SHORT COMMUNICATIONS

Clinical assessment of the single use laryngeal mask airway--the LMA- unique

C. Verghese, J. Berlet, A. Kapila and R. Pollard
Research Centre, Department of Anaesthesia, Royal Berkshire Hospital, Reading RG1 5AN.

We conducted a clinical comparison of the laryngeal mask airway (LMA) and the new single use PVC LMA (LMA-Unique) in 100 fasted adult patients undergoing elective surgery. Patients were allocated to one of two groups: group 1 (n = 50) was managed by two consultants and group 2 by two trainee anaesthetists. Airway management was randomized prospectively within each group, and cuff pressure in both devices was maintained at a maximum of 50 mm Hg with upward size substitution if leaks persisted during intermittent positive pressure ventilation (IPPV).

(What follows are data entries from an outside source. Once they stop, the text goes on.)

(* ===== verification/ServerDelete.v ===== *)
(** * DELETE requests

    What a client of [/kv/remove/] sees, where the deletion has a
    specification ([deletable]). *)

From S2P Require Import Prelude Keys Helpers BTStack Wal BTree BTreeDelete CacheSpec BTreeInv BTreeNode BTreeInsert BTreeRead BTreeRemove BTreeShare BTreeTheorems BTreeRemoveTheorems Recovery Server ServerTheorems.
Local Open Scope Z_scope.

Definition remove_path (seg : bytes) : bytes := str "/kv/remove/" ++ seg.
Definition delete_req (seg : bytes) : Request := mkRequest "DELETE" (remove_path seg) [] false [].

Section RemovePath.
Context (seg k : bytes) (Hslash : ContainsSlash seg = false) (Hunesc : PathUnescape seg = Some k)
  (Hdot : seg <> str ".") (Hdots : seg <> str "..").

Lemma remove_path_last : seg <> [] -> last (remove_path seg) <> Some slash.
Proof.
  intros Hne. unfold remove_path. rewrite last_app. destruct (last seg) eqn:E; [|by apply last_None in E].
  rewrite <- E. by apply no_slash_last.
Qed.

Lemma remove_path_segments : segments (remove_path seg) = [str "kv"; str "remove"; seg].
Proof. cbn. by rewrite split_part. Qed.

Lemma remove_path_clean : cleanPath (remove_path seg) = remove_path seg.
Proof.
  change (cleanPath (remove_path seg)) with (let np := join_parts (clean_parts [] (segments (remove_path seg))) in
    if decide (last (remove_path seg) = Some slash /\ np <> [slash]) then np ++ [slash] else np). cbv zeta.
  rewrite remove_path_segments.
  destruct (decide (seg = [])) as [->|Hne]; [by vm_compute|].
  rewrite decide_False; [|intros [Hl _]; by apply (remove_path_last Hne)].
  cbn [clean_parts]. rewrite !(decide_False (P := _ \/ _)) by (by intros [?|?]).
  rewrite !(decide_False (P := _ = str "..")) by done. cbn. by rewrite app_nil_r.
Qed.

(** Both the path and the path with a slash behind it belong to [/kv/remove/]. *)
Lemma remove_pattern rest : rest <> [] -> foldl (better (str "kv" :: str "remove" :: rest)) None patterns =
  Some (mkPattern [str "kv"; str "remove"] true RemoveKey).
Proof.
  intros Hne. unfold patterns. cbn [foldl]. unfold better, pat_match. cbn -[str].
  by destruct rest.
Qed.

Lemma remove_path_handler : findHandler "DELETE" (remove_path seg) (remove_path k) = inl RemoveKey.
Proof.
  unfold findHandler. rewrite (decide_False (P := "DELETE"%string = _)) by done. rewrite remove_path_clean.
  assert (segments (remove_path seg ++ [slash]) = [str "kv"; str "remove"; seg; []]) as Hseg.
  { unfold remove_path. rewrite <- app_assoc. cbn. by rewrite split_part_slash. }
  unfold find_pattern. rewrite Hseg, remove_path_segments. cbn [fmap list_fmap].
  change (default (str "kv") (PathUnescape (str "kv"))) with (str "kv").
  change (default (str "remove") (PathUnescape (str "remove"))) with (str "remove"). rewrite !remove_pattern by done.
  rewrite (decide_False (P := remove_path seg <> remove_path seg)) by (intros H; by apply H).
  assert (exactMatch (Some (mkPattern [str "kv"; str "remove"] true RemoveKey)) (remove_path seg ++ [slash]) = false \/ seg = []) as [->| ->].
  - destruct (decide (seg = [])) as [->|Hne]; [by right|left]. unfold exactMatch. cbn [pat_multi negb pat_parts length].
    rewrite (bool_decide_eq_true_2 (last (_ ++ [slash]) = _)) by (by rewrite last_snoc). cbn [negb].
    unfold remove_path. by rewrite !filter_app, (no_slash_filter seg Hslash).
  - by rewrite andb_false_r.
  - done.
Qed.

Lemma remove_path_unescape : PathUnescape (remove_path seg) = Some (remove_path k).
Proof. unfold remove_path. cbn. by rewrite Hunesc. Qed.

End RemovePath.

Section Service.
Context {C F : Type} `{!CacheOps C F} `{!PageCache C F}.
Context (Decode : reader -> KV + string).
Implicit Types (t : BTree C).

Lemma ServeHTTP_delete fuel seg k : ContainsSlash seg = false -> PathUnescape seg = Some k -> seg <> str "." -> seg <> str ".." ->
  ServeHTTP (C := C) (F := F) Decode fuel (delete_req seg) = removeKey fuel (delete_req seg) (remove_path k).
Proof.
  intros Hs Hu Hd Hdd. unfold ServeHTTP. cbn [delete_req EscapedPath Method].
  by rewrite (remove_path_unescape seg k Hu), (remove_path_handler seg k Hs Hu Hd Hdd).
Qed.

(** C7: a DELETE over HTTP removes the binding.  On an index that is not empty, a
    DELETE of a key that some path leads to is answered with [deleted: true] and
    leaves the map without the key; a key with a slash, and the empty one, are
    refused.  The answer is the same for a key that was not there.  The key, if it is
    there, lies in a leaf that is the whole index (which then may become empty, at
    the cost of one page id), in one of two leaves under the root that have enough
    bindings to be shared out, or in a leaf that keeps [DEGREE] bindings while page 1
    is a leaf. *)
Theorem http_delete K fuel t M seg k :
  holds K t M -> M <> ∅ -> ContainsSlash seg = false -> PathUnescape seg = Some k -> seg <> str "." -> seg <> str ".." ->
  (size M < fuel)%nat -> (is_Some (M !! k) -> deletable t k) ->
  exists resp t', serve Decode fuel (delete_req seg) t = (Answer resp, t') /\
    if bool_decide (k = []) || ContainsSlash k then resp = refused "invalid key in path" /\ holds K t' M
    else resp = JSON StatusOK (JDel (mkDelResp "success" true)) /\
      exists K', K - 1 <= K' <= K /\ (delete k M <> ∅ -> K' = K) /\ holds K' t' (delete k M).
Proof.
  intros Hh Hne Hs Hu Hd Hdd Hf Hdel. apply serve_answers. rewrite (ServeHTTP_delete fuel seg k) by done.
  unfold removeKey. cbn [delete_req Method]. rewrite decide_False by (by intros H).
  change (TrimPrefix (remove_path k) (str "/kv/remove/")) with k. cbv zeta.
  destruct (bool_decide (k = []) || ContainsSlash k) eqn:Hbad; [by apply returns_ret|].
  apply orb_false_elim in Hbad as [Hk _]. apply bool_decide_eq_false in Hk. go_step. go_step. destruct (M !! k) as [v|] eqn:Hv.
  - go_call (DeleteValue_deletes K fuel k [] [] t M v); [|done|done|done|by apply Hdel|done].
    intros b t' (-> & Hh' & _). by apply returns_ret.
  - go_call (DeleteValue_absent_key K fuel k [] [] t M); [|done|done|done|lia].
    intros b t' (-> & Hh' & _). rewrite (delete_id M k Hv). apply returns_ret. split; [done|]. exists K. split_and!; [lia..|done|done].
Qed.

End Service.

Module ServerDeleteSample.
Import MemCache Sample DeleteSample.

Definition refuse (r : reader) : KV + string := inr "no body".

(** Key 8 (a backspace) of the tree of ten puts. *)
Lemma http_delete_witness :
  map10 !! [8] = Some [80] /\
  exists resp t', serve refuse 11 (delete_req (str "%08")) index10 = (Answer resp, t') /\
    if bool_decide ([8] = []) || ContainsSlash [8] then resp = refused "invalid key in path" /\ holds K0 t' map10
    else resp = JSON StatusOK (JDel (mkDelResp "success" true)) /\
      exists K', K0 - 1 <= K' <= K0 /\ (delete [8] map10 <> ∅ -> K' = K0) /\ holds K' t' (delete [8] map10).
Proof.
  split; [vm_compute; reflexivity|].
  apply (http_delete refuse K0 11 index10 map10 (str "%08") [8]);
    [exact index10_holds|by intros H; apply (f_equal size) in H; vm_compute in H|reflexivity|reflexivity|done|done|vm_compute; lia|].
  intros _. right. right. split; [exact key8_roomy|exact index10_first].
Defined.

(** A put, a deletion and another put of the same key: the emptied index starts over. *)
Example empty_and_refill :
  let run req t := serve refuse 5 req t in
  let '(_, t1) := InsertValue 5 [str "a"] [str "1"] [] index0 in
  let '(r2, t2) := run (delete_req (str "a")) t1 in
  let '(_, t3) := InsertValue 5 [str "b"] [str "2"] [] t2 in
  r2 = Answer (JSON StatusOK (JDel (mkDelResp "success" true))) /\ Root t2 = 0 /\ Root t3 = 2 /\
  (BTree.Get 5 (str "b") t3).1 = Val (str "2").
Proof. vm_compute. done. Qed.

End ServerDeleteSample.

Insertion with the recommended technique was successful in all patients (85 first attempt). One patient (group 1) required four attempts for insertion of the LMA-Unique and in one patient (group 2) the LMA-Unique was replaced by a tracheal tube because of persistent leaks during IPPV. In 99 patients IPPV was uneventful. The adjusted mean volume of air for cuff inflation in the LMA-Unique was significantly less in group 1 (P = 0.0013). At fibreoptic laryngoscopic examination, the vocal cords or arytenoids, or both, could be seen in 92% of patients in group 1 and in 90% of patients in group 2. Immediate throat soreness was reported in four patients in group 1 and in seven in group 2. The results suggest that the LMA-Unique was similar in clinical performance to the LMA.